The script of each three to six-minute episode was collaboratively written by viewers via wikis and social networking sites such as mySpace, Facebook, Flickr and blogs, with each character having their own Twitter feed. The faux-documentary style video was filmed daily on location and was also available to view via YouTube. The first episode was released on 15 June 2007.

The plot follows Dawn Jones, who discovers in the opening episode that she is the child of a sperm donor and follows her travels around Europe to find her 26 siblings. It stars Emma Fryer in the lead role, with Neil Edmond as Ian, the first brother she locates and who travels with her.
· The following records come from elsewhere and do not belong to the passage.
Lemma wp_trunc_direct s (Q : option unit -> fsst -> Prop) :
  in_txn s L view ∅ -> fs_sb s = sb -> fs_inode s !! ip = Some x ->
  (forall l' view', in_txn (with_inode ip (cleared NDIRECT) l' s) L view' ∅ ->
     freed view (first_blocks NDIRECT) view' -> Q None (with_inode ip (cleared NDIRECT) l' s)) ->
  wp (for_each (seq 0 NDIRECT) (fun k =>
        a ← geti ip (fun x => default 0 (i_addrs x !! k));
        when (negb (a =? 0))
          (bfree 1 a;;
           seti ip (fun x => set_i_addrs (<[k := 0]> (i_addrs x)) x));;
        mret (None : option unit))) Q s.
Proof.
  intros Ht Esb Hx HQ.
  apply (wp_for_seq (fun k s1 => exists l1 view1, s1 = with_inode ip (cleared k) l1 s /\
    in_txn s1 L view1 ∅ /\ freed view (first_blocks k) view1)).
  - exists (fs_l s), view. assert (cleared 0 = x) as Ec by (unfold cleared; cbn; by destruct x).
    rewrite Ec, <- (with_inode_id ip x s) by done. split_and!; [done|done|by apply freed_nil].
  - intros k s1 Hk (l1 & view1 & -> & H1 & Hf1).
    assert (fs_inode (with_inode ip (cleared k) l1 s) !! ip = Some (cleared k)) as Hx1 by by eapply with_inode_lookup.
    pose proof (cleared_addr k Hk) as Ea. pose proof (first_blocks_S k) as Ef. set (a := addr_of view x (Z.of_nat k)) in *.
    bstep. eapply wp_geti; [exact Hx1|]. rewrite Ea. cbn [default from_option id]. destruct (Z.eqb_spec a 0) as [E0|E0]; cbn [negb when].
    + bstep. bstep. bstep. split; [done|]. exists l1, view1. rewrite Ef, cleared_same; [done|].
      rewrite <- E0, <- Ea. cbn. by rewrite lookup_app_r, length_replicate, Nat.sub_diag, lookup_drop, Nat.add_0_r by (rewrite length_replicate; lia).
    + destruct (next_block k) as (Hd & Hu & Hn & HLa); [unfold MAXFILE, NDIRECT in *; lia|done|].
      bstep. bstep. eapply wp_free_block; [exact H1|done|exact Hf1|done..|by intros ? ?; rewrite lookup_empty|rewrite map_size_empty; lia|].
      intros l2 view2 H2 Hf2. eapply wp_seti; [exact Hx1|]. bstep. split; [done|]. exists l2, view2.
      rewrite Ef. change (set_i_addrs (<[k:=0]> (i_addrs (cleared k))) (cleared k)) with (set_i_addrs (<[k:=0]> (i_addrs (cleared k))) x).
      rewrite cleared_S by (rewrite (fw_addrs _ _ _ _ _ Hw); unfold NDIRECT in *; lia). rewrite with_inode_l, with_inode_twice. split_and!; [done| |done].
      by eapply in_op_l; [|exact H2].
  - intros s1 (l1 & view1 & -> & H1 & Hf1). by eapply HQ.
Qed.

Lemma wp_trunc_indirect s view0 a (Q : option unit -> fsst -> Prop) :
  ind x <> 0 -> in_txn s L view0 {[ind x := a]} -> fs_sb s = sb -> freed view (first_blocks NDIRECT) view0 ->
  (forall l' view', in_txn (set_fs_l l' s) L view' {[ind x := a]} ->
     freed view (first_blocks (Z.to_nat MAXFILE)) view' -> Q None (set_fs_l l' s)) ->
  wp (for_each (seq 0 NINDIRECT) (fun j =>
       d ← ↑ bdata a;
       when (negb (get_uint d (4 * j) =? 0)) (bfree 1 (get_uint d (4 * j)));;
       mret (None : option unit))) Q s.
Proof.
  intros Hi Ht Esb Hf HQ. destruct (fw_block _ _ _ _ _ Hw _ (owns_ind view x Hi)) as (Hdi & _).
  apply (wp_for_seq (fun j s1 => exists l1 view1, s1 = set_fs_l l1 s /\
    in_txn s1 L view1 {[ind x := a]} /\ freed view (first_blocks (NDIRECT + j)) view1)).
  - exists (fs_l s), view0. rewrite set_l_id. by rewrite Nat.add_0_r.
  - intros j s1 Hj (l1 & view1 & -> & H1 & Hf1).
    bstep. eapply wp_fs_data; [exact H1|apply lookup_singleton_eq|]. rewrite (fr_view _ _ _ Hf1) by by eapply data_off_map.
    assert (get_uint (view (ind x)) (4 * j) = addr_of view x (Z.of_nat (NDIRECT + j))) as Ea.
    { unfold addr_of. rewrite (proj2 (Z.ltb_ge _ _)), (proj2 (Z.eqb_neq _ _)) by (lia || done). do 2 f_equal. lia. }
    rewrite Ea. pose proof (first_blocks_S (NDIRECT + j)) as Ef. rewrite <- plus_n_Sm.
    destruct (Z.eqb_spec (addr_of view x (Z.of_nat (NDIRECT + j))) 0) as [E0|E0]; cbn [negb when].
    + bstep. bstep. bstep. split; [done|]. exists l1, view1. by rewrite Ef.
    + destruct (next_block (NDIRECT + j)) as (Hd & Hu & Hn & HLa); [unfold MAXFILE, NDIRECT, NINDIRECT in *; lia|done|].
      bstep. eapply wp_free_block; [exact H1|done|exact Hf1|done..| |rewrite map_size_singleton; lia|].
      { by intros y c [<- _]%lookup_singleton_Some. }
      intros l2 view2 H2 Hf2. bstep. split; [done|]. exists l2, view2. by rewrite Ef.
  - intros s1 (l1 & view1 & -> & H1 & Hf1). by eapply HQ.
Qed.

(** The inode of the empty file. *)
Definition emptied : inode := set_i_size 0 (set_i_addrs (replicate 13 0) x).

Lemma emptied_addr v bn : 0 <= bn < MAXFILE -> addr_of v emptied bn = 0.
Proof.
  intros Hbn. unfold addr_of. change (ind emptied) with 0. destruct (bn <? Z.of_nat NDIRECT); [|done].
  cbn [i_addrs emptied set_i_size set_i_addrs]. destruct (replicate 13 0 !! Z.to_nat bn) as [y|] eqn:E; [|done].
  by apply lookup_replicate in E as [-> _].
Qed.

Lemma emptied_owns v b : ~ owns v emptied b.
Proof. intros [Hb [->|(bn & Hbn & <-)]]; [done|]. by rewrite emptied_addr in Hb. Qed.

Lemma emptied_wf v : file_wf v emptied.
Proof.
  destruct Hw. split; try done.
  - intros b Ho. by apply emptied_owns in Ho.
  - intros bn bn' Hbn Hbn' Hne. by rewrite emptied_addr in Hne by done.
Qed.

Lemma first_blocks_all b : b ∈ (if ind x =? 0 then first_blocks NDIRECT
  else {[ind x]} ∪ first_blocks (Z.to_nat MAXFILE)) <-> owns view x b.
Proof.
  unfold owns. destruct (Z.eqb_spec (ind x) 0) as [E|E].
  - rewrite elem_of_first, E. split.
    + intros [H0 (bn & Hbn & Ea)]. split; [done|right]. exists bn. split; [unfold MAXFILE, NDIRECT in *; lia|done].
    + intros [H0 [?|(bn & Hbn & Ea)]]; [done|]. split; [done|]. exists bn. split; [|done].
      unfold addr_of in Ea. rewrite E in Ea. destruct (Z.ltb_spec bn (Z.of_nat NDIRECT)); [lia|]. cbn in Ea. congruence.
  - rewrite elem_of_union, elem_of_singleton, elem_of_first. split.
    + intros [->|[H0 (bn & Hbn & Ea)]]; [auto|]. split; [done|right]. exists bn. split; [unfold MAXFILE in *; lia|done].
    + intros [H0 [->|(bn & Hbn & Ea)]]; [by left|right]. split; [done|]. exists bn. split; [unfold MAXFILE in *; lia|done].
Qed.

Lemma wp_itrunc s (Q : unit -> fsst -> Prop) :
  (forall inum, 0 <= inum < sb_ninodes sb -> fs_block start lsize (IBLOCK inum sb)) ->
  in_txn s L view ∅ -> fs_sb s = sb -> fs_inode s !! ip = Some x ->
  let blk := IBLOCK (i_inum x) sb in (size ({[blk]} ∪ L) <= cap)%nat ->
  (forall l' view1 F, (forall b, b ∈ F <-> owns view x b) -> freed view F view1 ->
     in_txn (with_inode ip emptied l' s) ({[blk]} ∪ L)
       (apply_write view1 (blk, put_dinode (view1 blk) (dinode_off (i_inum x)) emptied)) ∅ ->
     Q tt (with_inode ip emptied l' s)) ->
  wp (itrunc ip) Q s.
Proof.
  intros Hin Ht Esb Hx blk Hc HQ. pose proof (fw_dev _ _ _ _ _ Hw) as Ed. unfold itrunc.
  assert (forall s1 l1 view1 F, (forall b, b ∈ F <-> owns view x b) -> freed view F view1 ->
    s1 = with_inode ip (set_i_addrs (replicate 13 0) x) l1 s -> in_txn s1 L view1 ∅ ->
    wp (seti ip (set_i_size 0);; iupdate ip) Q s1) as Hend.
  { intros s1 l1 view1 F HF Hfr -> H1. bstep. eapply wp_seti; [by eapply with_inode_lookup|]. rewrite with_inode_twice.
    eapply wp_iupdate; [exact Hin|by eapply in_op_l; [|exact H1]|done|by eapply with_inode_lookup|exact Ed|apply Hw|done|].
    intros l2 H2. by eapply HQ. }
  assert (drop NDIRECT (i_addrs x) = [ind x]) as Edrop.
  { destruct (lookup_lt_is_Some_2 (i_addrs x) NDIRECT) as [a Ha]; [rewrite (fw_addrs _ _ _ _ _ Hw); unfold NDIRECT; lia|].
    unfold ind. rewrite (drop_S _ _ _ Ha), Ha, drop_ge; [done|]. rewrite (fw_addrs _ _ _ _ _ Hw). unfold NDIRECT. lia. }
  bstep. eapply wp_geti; [exact Hx|]. rewrite Ed. bstep. eapply wp_trunc_direct; [done..|]. intros l1 view1 H1 Hf1.
  assert (fs_inode (with_inode ip (cleared NDIRECT) l1 s) !! ip = Some (cleared NDIRECT)) as Hx1 by by eapply with_inode_lookup.
  bstep. eapply wp_geti; [exact Hx1|]. assert (default 0 (i_addrs (cleared NDIRECT) !! NDIRECT) = ind x) as ->.
  { cbn [i_addrs cleared set_i_addrs]. rewrite Edrop. done. }
  pose proof first_blocks_all as HF. bstep. destruct (Z.eqb_spec (ind x) 0) as [Ei|Ei]; cbn [negb when].
  { bstep. eapply (Hend _ l1 view1 (first_blocks NDIRECT)); [done..| |done]. unfold cleared. rewrite Edrop, Ei. done. }
  pose proof (owns_ind view x Ei) as Hoi. destruct (fw_block _ _ _ _ _ Hw _ Hoi) as (Hdi & Hui & _).
  bstep. eapply wp_fs_bread; [exact H1|apply Hdi|apply lookup_empty|rewrite map_size_empty; lia|]. intros a l2 H2.
  bstep. eapply wp_trunc_indirect; [done|exact H2|done|done|]. intros l3 view3 H3 Hf3.
  bstep. eapply wp_fs_brelse; [exact H3|apply lookup_singleton_eq|]. intros l4 H4. rewrite delete_singleton_eq in H4.
  bstep. eapply wp_free_block; [exact H4|done|exact Hf3|done|done| |by apply HL|by intros ? ?; rewrite lookup_empty|rewrite map_size_empty; lia|].
  { intros [_ (bn & Hbn & E)]%elem_of_first. apply (fw_ind _ _ _ _ _ Hw bn); [unfold MAXFILE in *; lia|congruence|done]. }
  intros l5 view5 H5 Hf5. eapply wp_seti; [exact Hx1|]. cbn [fs_l set_fs_l].
  eapply (Hend _ l5 view5); [exact HF|exact Hf5| |by eapply in_op_l; [|exact H5]].
  rewrite !with_inode_l, with_inode_twice.
  unfold cleared at 1. cbn [i_addrs set_i_addrs]. rewrite Edrop. done.
Qed.
End file.
End trunc.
Unusually, the production was released under a Creative Commons 'Attribution-Share alike' licence, allowing it to be freely re-edited, even commercially, and press coverage has considered it as 'Wikipedia-like' in allowing anyone to edit and contribute to the storyline.

== Release ==
First uploaded to YouTube in 2007, "Where are the Joneses?" is an early example of a web series. The sitcom had 92 episodes, each of which were between three and six minutes long, along with an internet only spin-off named "Jack Nibbs".

The sitcom was upscaled and re-released by FreelowTV's Youtube channel as long form sitcom on 30 March 2024.

In February 2024, Kino Technologies released a dedicated iOS app for Where are the Joneses?, allowing viewers to experience the series in “real-time”. The app features the ability to watch episodes, read characters’ blog posts and tweets, and participate in forums to discuss the story with other viewers.